Eisenstein covers a ton of ground in his essay "Dickens, Griffith and the Film Today," but for my IQ I'm going to focus on the sections in which he critiques the montage in films made by D.W Griffith and uses it to explain the differences between Soviet and American montage. After acknowledging Griffith as one of the, "genuine masters of the American cinema." (234) he begins to criticize Griffith's idea of montage by saying, "The structure that is reflected in the concept of Griffith montage is the structure of bourgeois society." (234). He then compares his montage to bacon with lines of red and white, representing the haves and have-nots respectively, running parallel to each other; never coming in conflict.

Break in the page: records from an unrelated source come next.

Lemma cbuf_start_ok d mem : 0 < d < 32768 -> Z.of_nat (length mem) = d -> cbuf_ok d (cbuf_start d mem) false.
Proof.
  intros Hd Hl. assert (u16 d = d) as Hu by (apply wrapu_small; lia).
  constructor; cbn [cbuf_start cs_h cs_pm cs_mem cs_cm cs_ps cs_rs cs_rev cs_sent cs_recv circularbuf_register_cb circularbuf_init depth]; try done.
  - apply sh_flat; cbn [circularbuf_register_cb circularbuf_init r_ptr w_ptr wp_ptr rp_ptr chain depth]; try done. rewrite Hu. lia.
Qed.

(** ** Properties *)
Definition drained (s : cbuf_sys) : Prop := cs_rs s = [] /\ fst (fst (circularbuf_get_read_ptr (cs_h s))) = None.
Definition apart (c c' : Z * Z) : Prop := fst c + snd c <= fst c' \/ fst c' + snd c' <= fst c.

(** Two reserved regions. *)
Lemma shape_apart h ps rs rev b i j p q :
  shape h ps rs rev b -> ps !! i = Some p -> ps !! j = Some q -> i <> j -> apart p q.
Proof.
  destruct p as [o n], q as [o' n']. intros Hs Hi Hj Hij. unfold apart; cbn [fst snd].
  assert (forall a c, chain a ps c -> o + n <= o' \/ o' + n' <= o) as Hc.
  { intros a c H. destruct (decide (i < j)%nat); [left; by apply (chain_sorted a ps c i j o n o' n')|].
    right. apply (chain_sorted a ps c j i o' n' o n); [done..|lia]. }
  pose proof (shape_bounds _ _ _ _ _ Hs) as Hb.
  destruct Hs as [H1 H2 H3 H4 H5|ps1 ps2 k -> H1 H2 H3 H4 H5 H6 H7 H8|H1 H2 H3 H4 H5 H6|rs1 rs2 -> H1 H2 Hv H3 H4 H5 H7 H8]; [by apply (Hc _ _ H4)| |by apply (Hc _ _ H5)|by apply (Hc _ _ H7)].
  apply lookup_app_Some in Hi as [Hi|[Hil Hi]]; apply lookup_app_Some in Hj as [Hj|[Hjl Hj]].
  - destruct (decide (i < j)%nat); [left; by apply (chain_sorted _ _ _ i j o n o' n' H4)|].
    right. apply (chain_sorted _ _ _ j i o' n' o n H4); [done..|lia].
  - apply list_elem_of_lookup_2 in Hi, Hj. destruct (chain_in _ _ _ _ _ H4 Hi), (chain_in _ _ _ _ _ H5 Hj). lia.
  - apply list_elem_of_lookup_2 in Hi, Hj. destruct (chain_in _ _ _ _ _ H5 Hi), (chain_in _ _ _ _ _ H4 Hj). lia.
  - destruct (decide (i < j)%nat); [left; apply (chain_sorted _ _ _ _ _ o n o' n' H5 Hi Hj); lia|].
    right. apply (chain_sorted _ _ _ _ _ o' n' o n H5 Hj Hi). lia.
Qed.
Lemma pool_step_ok op s :
  pool_ok s -> pool_legal s op = true -> exists s', pool_step op s = Some s' /\ pool_ok s' /\ pp_id (s_pool s') = pp_id (s_pool s).
Proof.
  intros Hs Hl. destruct op as [a sc|b gets sc|p|m|cb|cb|cb|]; cbn [pool_step pool_legal] in *.
  - destruct (act_kept _ _ (run_cb_good (S (length sc))) (set_scripts s sc (s_called s)) a) as (s' & E & Hs' & (U & _)); [by apply scripts_ok|cbn; lia|].
    exists s'. split; [done|]. split; [done|]. by destruct U as (_ & _ & _ & _ & _ & _ & _ & U).
  - unfold pktpool_fill. set (s0 := set_scripts (set_gets s gets) sc (s_called s)). destruct Hs as [[fl Hf] Hc].
    assert (free_ok s0 fl) as Hf0 by (by destruct Hf; constructor).
    destruct (fo_len _ _ Hf) as [Hlen Hmax]. unfold PKTPOOL_LEN_MAX in Hmax.
    set (psize := if b then Z.shiftr (maxlen (s_pool s0)) 2 else maxlen (s_pool s0)).
    assert (psize <= maxlen (s_pool s)) as Hps.
    { unfold psize. destruct b; [|done]. rewrite Z.shiftr_div_pow2 by done. cbn [s0 set_scripts set_gets s_pool]. apply Z.div_le_upper_bound; cbn; lia. }
    destruct (fill_loop_ok (Z.to_nat (psize - pool_len (s_pool s0))) s0 fl Hf0 Hc Hl) as (err & s1 & k & -> & Hf1 & Hc1 & Es & Eid & _);
      [cbn [s0 set_scripts set_gets s_pool]; lia|]. cbn [mbind option_bind].
    assert (kept s1 (if negb (cbcnt (s_pool s1) =? 0) && negb (pool_empty (s_pool s1)) then pktpool_avail_notify (run_all sc) s1 else Some s1)) as (s2 & -> & Hs2 & (U & _)).
    { destruct (_ && _); [apply (avail_notify_kept _ _ (run_cb_good (S (length sc)))); [done|rewrite Es; cbn; lia]|by apply kept_ret]. }
    cbn [mbind option_bind]. exists s2. split; [done|]. split; [done|]. destruct U as (_ & _ & _ & _ & _ & _ & _ & ->). done.
  - apply andb_true_iff in Hl as [Hp%negb_true_iff%Z.eqb_neq Hfr]. destruct (fresh_cons _ _ _ Hfr Hp) as (Hnew & _ & _).
    destruct Hs as [[fl Hf] Hc]. destruct (fo_len _ _ Hf) as [Hlen Hmax].
    assert (free_ok (set_gets s [p]) fl) as Hf0 by (by destruct Hf; constructor).
    destruct (PKTGET (set_gets s [p]) (plen (s_pool s))) as [p' s1] eqn:Eg.
    assert (p' = p) as -> by (unfold PKTGET in Eg; injection Eg as <- _; done).
    destruct (decide (pool_len (s_pool s) = maxlen (s_pool s))) as [Efull|].
    + unfold PKTGET in Eg. cbn [set_gets s_gets] in Eg. change (hd0 [p]) with p in Eg. rewrite (proj2 (Z.eqb_neq p 0)) in Eg by done. injection Eg as <-.
      unfold pktpool_add. cbn [s_pool]. rewrite (proj2 (Z.eqb_eq _ _)) by done. cbn [mbind option_bind BCME_RANGE Z.eqb s_heap].
      unfold PKTFREE. rewrite lookup_insert_eq. cbn [mbind option_bind]. eexists. split; [done|]. split; [|done]. split; [|done]. exists fl.
      destruct Hf; constructor; cbn [set_pool s_pool s_heap s_out]; try done; by rewrite delete_insert_id.
    + destruct (pktget_add (set_gets s [p]) fl p [] (plen (s_pool s)) Hf0 Hc eq_refl Hp Hnew) as (s2 & E & Hf2 & Hc2 & _ & _ & _ & _ & _ & Eid & _);
        [cbn [set_gets s_pool]; lia|]. rewrite Eg in E. cbn [snd] in E. rewrite E. cbn [mbind option_bind Z.eqb].
      exists s2. split; [done|]. split; [|done]. split; [by exists (p :: fl)|done].
  - apply andb_true_iff in Hl as [_ _]. eexists. split; [done|]. split; [|done]. destruct Hs as [[fl Hf] Hc]. split; [|by destruct Hc; constructor]. exists fl.
    destruct Hf as [H1 H2 H3 H4 H5 H6 [H7 H8]]. unfold PKTPOOL_LEN_MAX in *. unfold pktpool_setmaxlen, PKTPOOL_LEN_MAX.
    constructor; cbn [set_pool set_lens snd s_pool s_heap s_out freelist avail pool_len maxlen]; try done. split; [done|]. unfold PKTPOOL_LEN_MAX.
    destruct (Z.ltb_spec 40 m);
      [destruct (Z.ltb_spec 40 (pool_len (s_pool s)))|destruct (Z.ltb_spec m (pool_len (s_pool s)))]; lia.
  - apply negb_true_iff, Z.eqb_neq in Hl. destruct Hs as [[fl Hf] [[G1 G1'] [G2 G2'] G3 G4 G5 G6]]. unfold pktpool_avail_register, PKTPOOL_CB_MAX_AVL.
    destruct (Z.eqb_spec (cbcnt (s_pool s)) 4); cbn [mbind option_bind].
    + exists (set_pool s (s_pool s) (s_heap s)). split; [done|]. split; [|done]. split; [exists fl; by destruct Hf; constructor|by constructor].
    + destruct (table_snoc (cbs (s_pool s)) (cbcnt (s_pool s)) cb) as (t & -> & Hl' & Ht); [lia|done|done|]. cbn [mbind option_bind].
      eexists. split; [done|]. split; [|done]. split; [exists fl; by destruct Hf; constructor|].
      constructor; cbn [set_pool set_cbs s_pool cbcnt ecbcnt cbs ecbs availcb_excl cbtoggle]; rewrite ?(wrapu_small 8) by lia; try done; [by rewrite Hl'|lia|].
      intros x Hx. specialize (G5 x Hx). lia.
  - apply negb_true_iff, Z.eqb_neq in Hl. destruct Hs as [[fl Hf] [[G1 G1'] [G2 G2'] G3 G4 G5 G6]]. unfold pktpool_empty_register, PKTPOOL_CB_MAX.
    destruct (Z.eqb_spec (ecbcnt (s_pool s)) 3); cbn [mbind option_bind].
    + exists (set_pool s (s_pool s) (s_heap s)). split; [done|]. split; [|done]. split; [exists fl; by destruct Hf; constructor|by constructor].
    + destruct (table_snoc (ecbs (s_pool s)) (ecbcnt (s_pool s)) cb) as (t & -> & Hl' & Ht); [lia|done|done|]. cbn [mbind option_bind].
      eexists. split; [done|]. split; [|done]. split; [exists fl; by destruct Hf; constructor|].
      constructor; cbn [set_pool set_cbs s_pool cbcnt ecbcnt cbs ecbs availcb_excl cbtoggle]; rewrite ?(wrapu_small 8) by lia; try done; [by rewrite Hl'|lia].
  - destruct Hs as [[fl Hf] Hc]. unfold pktpool_avail_notify_exclusive. pose proof (cb_cnt _ Hc) as [? _].
    destruct (excl_loop_Some (Z.to_nat (cbcnt (s_pool s))) (s_pool s) cb 0 Hc) as (r & E); [lia|lia|]. rewrite E. cbn [mbind option_bind].
    eexists. split; [done|]. split; [|done]. split; [exists fl; by destruct Hf; constructor|].
    pose proof (excl_loop_ok _ _ _ _ _ E ltac:(lia) ltac:(lia) (cb_excl _ Hc)). by destruct Hc; constructor.
  - eexists. split; [done|]. split; [|done]. destruct Hs as [[fl Hf] Hc]. split; [exists fl; by destruct Hf; constructor|].
    by destruct Hc; constructor.
Qed.
(* ===== verification/HndDmaTx.v ===== *)
(** * DMA transmission: every operation on the ring *)
From Stdlib Require Import ZArith Lia.
From stdpp Require Import base gmap option numbers list.
From S2P Require Import Prelude HndDma HndDmaRing.

(** ** Frames *)
Fixpoint tx_chain (fuel : nat) (pk : pkts) (p : Z) : option (list (Z * pktbuf)) :=
  match fuel with
  | O => None
  | S fuel => if p =? 0 then Some [] else b ← pk !! p; l ← tx_chain fuel pk (pk_next b); Some ((p, b) :: l)
  end.
Fixpoint frame_from (first : bool) (bl : list (Z * Z)) : list hwdesc :=
  match bl with
  | [] => []
  | b :: bl => {| h_pa := fst b; h_len := snd b; h_sof := first; h_eof := bool_decide (bl = []); h_parity := true |} :: frame_from false bl
  end.
(** What the engine should read for a packet of the buffers [bl]. *)
Definition frame : list (Z * Z) -> list hwdesc := frame_from true.
Definition owners (l : list (dma64dd * Z)) : list Z := filter (fun p => p <> 0) (map snd l).

Lemma owners_app l1 l2 : owners (l1 ++ l2) = owners l1 ++ owners l2.
Proof. unfold owners. by rewrite map_app, filter_app. Qed.
Lemma owners_one d o : owners [(d, o)] = if o =? 0 then [] else [o].
Proof. unfold owners. cbn [map snd]. destruct (Z.eqb_spec o 0) as [->|]; [done|]. by rewrite filter_cons_True. Qed.
Lemma owners_zero l : Forall (fun e => snd e = 0) l -> owners l = [].
Proof. induction 1 as [|[d o] l Ho Hl IH]; [done|]. cbn in Ho. change ((d, o) :: l) with ([(d, o)] ++ l). by rewrite owners_app, IH, owners_one, Ho. Qed.
Lemma frame_length b bl : length (frame_from b bl) = length bl.
Proof. revert b. induction bl as [|x bl IH]; intros b; cbn [frame_from length]; [done|]. by rewrite IH. Qed.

And we all know how important conflict is to Eisenstein's montage. He then gets into the differences between the American close-up and the Soviet large scale shot, claiming that "Among Americans the term (close-up) is attached to viewpoint. Among us (Soviets)- to the value of what is seen." (238). Essentially Americans use it to show something and Soviets use it to give meaning to something. He then goes on to write what I'm going to assume is his most important sentence in the chapter, "To the parallelism and alternating close-ups of America we offer the contrast of uniting these in fusion; the MONTAGE TROPE." (240). This montage trope is the key to obtaining new understandings through juxtapositional metaphors; the path to a higher ideological form of film. My question is very simply, what is the montage trope? How is it achieved? Is it simply through the effective juxtaposition of two montage cells (shots) to the ultimate goal of a profound metaphor?